The storyline of day after tomorrow depicts a paleoclimatologist named Jack Hall in Antarctica, he discovers that a huge ice sheet has been sheared off. But what he did not know is that this event would trigger a massive climate shift that would affect the world population. Meanwhile, his son, Sam was with friends in New York to attend an event. There they discover that it has been raining non-stop for the past 3 weeks, and after a series of weather related disasters that occurred over the world.Everybody soon realizes that the world is going to enter a new ice age, as the rest of the world population tries to evacuate to the warm climates of the south.

Jack makes a daring attempt to rescue his son and his friends who are stuck in New York, who have to survive not only a massive wave, but freezing cold temperatures that could possibly kill them. The movie argues vehemently that we need to combat global warming as quickly as possible to avoid the apocalyptic consequences on display in the film.But the film conveys this message in ways that many find so hyperbolized it becomes nearly laughable, because in the story, consequences some scientists argue might result from global warming arise almost instantaneously rather than over the course of decades or even centuries. Critiques of The Day After Tomorrow point to its exaggerated claims regarding global warming not as a way to highlight the film’s environmental ideologies but to highlight one of its biggest weaknesses.

In fact, the environmental message is all but lost because it rests on such a poor interpretation of climatology.Instead, critics valorize the film’s spectacular effects and faithful execution of the eco-disaster formula. A surface reading of the environmental politics on display in the film, then, deconstructs the film’s environmental leanings. For example, in an IMDB review of The Day After Tomorrow, Roger Ebert calls the film “silly” but “scary” and enjoys the adherence to formula while noting the lack of scientific grounding for the cataclysm on display: Of the science in this movie I have no opinion.

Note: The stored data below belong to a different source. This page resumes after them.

Lemma update_stream_spec key s ps :
  ps_wf ps → is_Some (priorities ps !! key) →
  let ps' := update_stream key s ps in
  ps_wf ps' ∧ priorities ps' = priorities ps ∧
  (∀ p, priorities ps !! key = Some p → contents ps' key = Some (p, s)) ∧
  ∀ k, k ≠ key → contents ps' k = contents ps k.
Proof.
  intros Hwf [p Hk] ps'. unfold ps', update_stream.
  pose proof (wf_cases ps key p Hwf Hk) as Hcases. destruct Hwf as (Hf & Hr & Hp & Hn).
  destruct Hcases as [(s0 & Hfut & Hready)|(s0 & Hfut & Hready)]; rewrite Hfut, ?Hk.
  - split_and!; simpl; try done.
    + split_and!; simpl; try done.
      * intros k. destruct (decide (k = key)) as [->|]; [by eauto|].
        rewrite lookup_insert_ne by done. apply Hf.
      * intros p' k Hs'. destruct (Hr _ _ Hs') as [? Hnone]. split; [done|].
        destruct (decide (k = key)) as [->|]; [congruence|]. by rewrite lookup_insert_ne.
      * intros p' k Hk'. destruct (decide (k = key)) as [->|]; [rewrite lookup_insert_eq; eauto|].
        rewrite lookup_insert_ne by done. by apply Hp.
    + intros p' [= <-]. unfold contents, stream. simpl. by rewrite Hk, lookup_insert_eq.
    + intros k Hne. unfold contents, stream. simpl. by rewrite lookup_insert_ne by done.
  - split_and!; simpl; try done.
    + split_and!; simpl; try done.
      * intros p' k. rewrite lookup_alter_is_Some. apply Hr.
      * intros p' k. rewrite lookup_alter_is_Some. apply Hp.
    + intros p' [= <-]. unfold contents, stream. simpl.
      by rewrite Hk, Hfut, lookup_alter_eq, Hready.
    + intros k Hne. unfold contents, stream. simpl.
      destruct (priorities ps !! k); [|done]. by rewrite lookup_alter_ne by congruence.
Qed.

(** *** No ready stream is overlooked *)

(** Every pending stream that is ready has been notified, which is the contract of wakers. *)
Definition notified (f : KeyedFutures St) : Prop :=
  ∀ k s, kf_futures f !! k = Some s → poll_peek s ≠ Pending → k ∈ kf_notifications f.
(* ===== verification/StreamMap.v ===== *)
(** * StreamMap: the streams of a circuit hop

    [tor-proto/src/streammap.rs] and [streammap/halfstream.rs], with the delivery of messages to
    streams ([CircHopOutbound::handle_msg] of [circuit/circhop.rs]) and the command checker of
    outgoing data streams.  The queue that a stream reads from is its list of messages and
    whether the local sender is gone; the sink towards the stream's reader is the list of messages
    sent to it, until the reader is gone; it is unbounded, as with the feature [flowctl-cc], and so
    never full.  A SENDME always wakes its stream, where the code does so
    only if the stream has waited for it.  An error makes the caller close the circuit. *)

From S2P Require Import Prelude Bytes Codec RelayMsg RelayCell Sendme FlowCtrl PollSet.

(** ** Command checkers *)

Inductive StreamStatus : Type := StatusOpen | StatusClosed.

Class CmdChecker (C : Type) : Type := {
  check_msg : UnparsedRelayMsg → C → res ProtoError (C * StreamStatus);
  consume_checked_msg : UnparsedRelayMsg → C → res ProtoError C }.

Record OutboundDataCmdChecker : Type := mkDataChecker { expecting_connected : bool }.

Definition as_data_stream_msg (m : AnyRelayMsg) : option AnyRelayMsg :=
  match m with AData _ | AEnd _ | AConnected _ => Some m | _ => None end.

Definition data_check_msg (msg : UnparsedRelayMsg) (c : OutboundDataCmdChecker) :
    res ProtoError (OutboundDataCmdChecker * StreamStatus) :=
  cmd ← unparsed_cmd msg;
  if cmd =? RelayCmd.CONNECTED then
    if negb (expecting_connected c) then Err (StreamProto "Received CONNECTED twice on a stream.")
    else Ok (mkDataChecker false, StatusOpen)
  else if cmd =? RelayCmd.DATA then
    if negb (expecting_connected c) then Ok (c, StatusOpen)
    else Err (StreamProto "Received DATA before CONNECTED on a stream")
  else if cmd =? RelayCmd.END then Ok (c, StatusClosed)
  else Err (StreamProto "Unexpected message on a data stream!").

#[export] Instance outbound_data_checker : CmdChecker OutboundDataCmdChecker := {
  check_msg := data_check_msg;
  consume_checked_msg msg c :=
    _ ← decode_as "cell on half-closed stream" as_data_stream_msg msg; Ok c }.

(** ** Streams *)

Record OpenStreamEnt (C : Type) : Type := mkOpenEnt {
  oe_sink : option (list UnparsedRelayMsg);
  oe_dropped : Z;
  oe_checker : C;
  oe_flow : StreamFlowCtrl;
  oe_rx : list AnyRelayMsg;
  oe_rx_closed : bool }.
Arguments mkOpenEnt {C}.
Arguments oe_sink {C}.
Arguments oe_dropped {C}.
Arguments oe_checker {C}.
Arguments oe_flow {C}.
Arguments oe_rx {C}.
Arguments oe_rx_closed {C}.

Definition set_flow {C} (f : StreamFlowCtrl) (e : OpenStreamEnt C) : OpenStreamEnt C :=
  mkOpenEnt (oe_sink e) (oe_dropped e) (oe_checker e) f (oe_rx e) (oe_rx_closed e).

(** [poll_peek_mut] of [OpenStreamEntStream]: a message that flow control holds back is not
    ready. *)
Definition ent_poll_peek {C} (e : OpenStreamEnt C) : Poll (option AnyRelayMsg) :=
  match oe_rx e with
  | m :: _ => if can_send m (oe_flow e) then Ready (Some m) else Pending
  | [] => if oe_rx_closed e then Ready None else Pending
  end.

Definition ent_poll_next {C} (e : OpenStreamEnt C) :
    Poll (option AnyRelayMsg) * OpenStreamEnt C :=
  match ent_poll_peek e with
  | Pending => (Pending, e)
  | Ready _ =>
      match oe_rx e with
      | m :: rx =>
          (Ready (Some m), mkOpenEnt (oe_sink e) (oe_dropped e) (oe_checker e)
                             (oe_flow e) rx (oe_rx_closed e))
      | [] => (Ready None, e)
      end
  end.

#[export] Instance open_stream {C} : PeekableStream (OpenStreamEnt C) AnyRelayMsg := {
  poll_peek := ent_poll_peek; poll_next := ent_poll_next }.

#[export] Instance open_stream_laws {C} : PeekableLaws (OpenStreamEnt C) AnyRelayMsg.
Proof.
  split. simpl. unfold ent_poll_next, ent_poll_peek. intros e v. destruct (oe_rx e) as [|m rx].
  - by destruct (oe_rx_closed e).
  - destruct (can_send m (oe_flow e)); [by intros [= <-]|done].
Qed.

(** ** Half-closed streams *)

Record HalfStream (C : Type) : Type := mkHalf {
  hs_flow : StreamFlowCtrl;
  hs_recvw : RecvWindow StreamParams;
  hs_checker : C }.
Arguments mkHalf {C}.
Arguments hs_flow {C}.
Arguments hs_recvw {C}.
Arguments hs_checker {C}.

Definition half_handle_msg {C} `{!CmdChecker C} (msg : UnparsedRelayMsg) (h : HalfStream C) :
    res ProtoError (HalfStream C * StreamStatus) :=
  cmd ← unparsed_cmd msg;
  if cmd =? RelayCmd.SENDME then
    f ← put_for_incoming_sendme msg (hs_flow h);
    Ok (mkHalf f (hs_recvw h) (hs_checker h), StatusOpen)
  else if cmd =? RelayCmd.XON then
    f ← handle_incoming_xon msg (hs_flow h);
    Ok (mkHalf f (hs_recvw h) (hs_checker h), StatusOpen)
  else if cmd =? RelayCmd.XOFF then
    f ← handle_incoming_xoff msg (hs_flow h);
    Ok (mkHalf f (hs_recvw h) (hs_checker h), StatusOpen)
  else
    w ← (if cmd_counts_towards_windows cmd
         then '(w, _) ← RecvWindow_take (hs_recvw h); Ok w else Ok (hs_recvw h));
    '(c, status) ← check_msg msg (hs_checker h);
    c ← consume_checked_msg msg c;
    Ok (mkHalf (hs_flow h) w c, status).

Record EndSentStreamEnt (C : Type) : Type := mkEndSent {
  half_stream : HalfStream C;
  explicitly_dropped : bool;
  expiry : Z }.
Arguments mkEndSent {C}.
Arguments half_stream {C}.
Arguments explicitly_dropped {C}.
Arguments expiry {C}.

Inductive ClosedStreamEnt (C : Type) : Type :=
| EndReceived
| EndSent (e : EndSentStreamEnt C).
Arguments EndReceived {C}.
Arguments EndSent {C}.

(** [StreamEntMut]: what [get_mut] returns. *)
Inductive StreamEnt (C : Type) : Type :=
| EntOpen (e : OpenStreamEnt C)
| EntEndReceived
| EntEndSent (e : EndSentStreamEnt C).
Arguments EntOpen {C}.
Arguments EntEndReceived {C}.
Arguments EntEndSent {C}.

Inductive ShouldSendEnd : Type := Send | DontSend.
Inductive TerminateReason : Type := StreamTargetClosed | ExplicitEnd.

Definition RECV_WINDOW_INIT : Z := 500.

(** ** The map *)

Record StreamMap (C : Type) : Type := mkStreamMap {
  open_streams : StreamPollSet (OpenStreamEnt C);
  closed_streams : gmap Z (ClosedStreamEnt C);
  next_stream_id : Z;
  next_priority : Z }.
Arguments mkStreamMap {C}.
Arguments open_streams {C}.
Arguments closed_streams {C}.
Arguments next_stream_id {C}.
Arguments next_priority {C}.

Definition wrapping_next_stream_id (id : Z) : Z :=
  match checked_add u16_max id 1 with Some n => n | None => 1 end.

(** [first] is the random nonzero identifier to start from. *)
Definition StreamMap_new {C} (first : Z) : StreamMap C :=
  mkStreamMap StreamPollSet_new ∅ first 0.

Section streammap.
Context {C : Type} `{!CmdChecker C}.
Implicit Types (sm : StreamMap C).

I am sure global warming is real, and I regret that the Bush administration rejected the Kyoto Treaty, but I doubt that the cataclysm, if it comes, will come like this. It makes for a fun movie, though. Especially the parts where Americans become illegal immigrants in Mexico, and the vice president addresses the world via the Weather Channel. The Day After Tomorrow is ridiculous, yes, but sublimely ridiculous — and the special effects are stupendous.Peter Bradshaw of The Guardian agrees, in another IMDB review of the film, asserting that: There are some great special effects showing New York under the waves, with hints of Spielberg's AI and, of course, Planet of the Apes. You have to get through an awful lot of terrible dialogue and acting, however, plus a lot of fantastically insincere waffle about the environment, to get to those spectacular scenes.

I felt the waters of silliness and boredom close over my head. These critiques of the bad science driving the ecological disasters in the film are supported by the multiple plot holes and revealing mistakes in the film, including an impossible yet heroic journey led by father and climatologist, Jack Hall (Dennis Quaid), in which Jack and two colleagues tramp through seventy miles of sub-zero blizzards in less than two days’ time.In a review in Spirituality and Practice Magazine, Frederick and Mary Ann Brussat assert, “Whatever you think of the scientific explanations given for the phenomenon, the movie deserves praise for making one thing very clear: humans, especially in the industrialized countries, are the evil-doers who are responsible for the destruction of the good earth. ” For the Brussats, ecological messages, no matter how ineffectively they are presented, serve to educate the public, showing viewers that humans have contributed to environmental devastation.Yet the Brussats use a religious envelope for couching their critique and invoke evil and apocalyptic visions that, again, veil the environmental politics of the film. They, like The Day After Tomorrow, hyperbolize their assertions and, therefore, may invalidate them because they rest on irrational emotional arguments rather than rational and logical evidence.

Director Roland Emmerich’s assertion that the film’s climate-change exaggerations were intended as a way to add to its dramatic appeal points to another consequence of the “sublimely ridiculous” ecological disasters: large box office sales.All of the 258 reviews on the Internet Movie Database admit that the environmental catastrophes on display in the film are spectacularly powerful, drawing audiences who crave the entertainment value that a highly special effects-driven disaster movie provides. The special effects paid off: The Day After Tomorrow grossed $528 million worldwide and earned a stunning $85. 8 million during its opening weekend.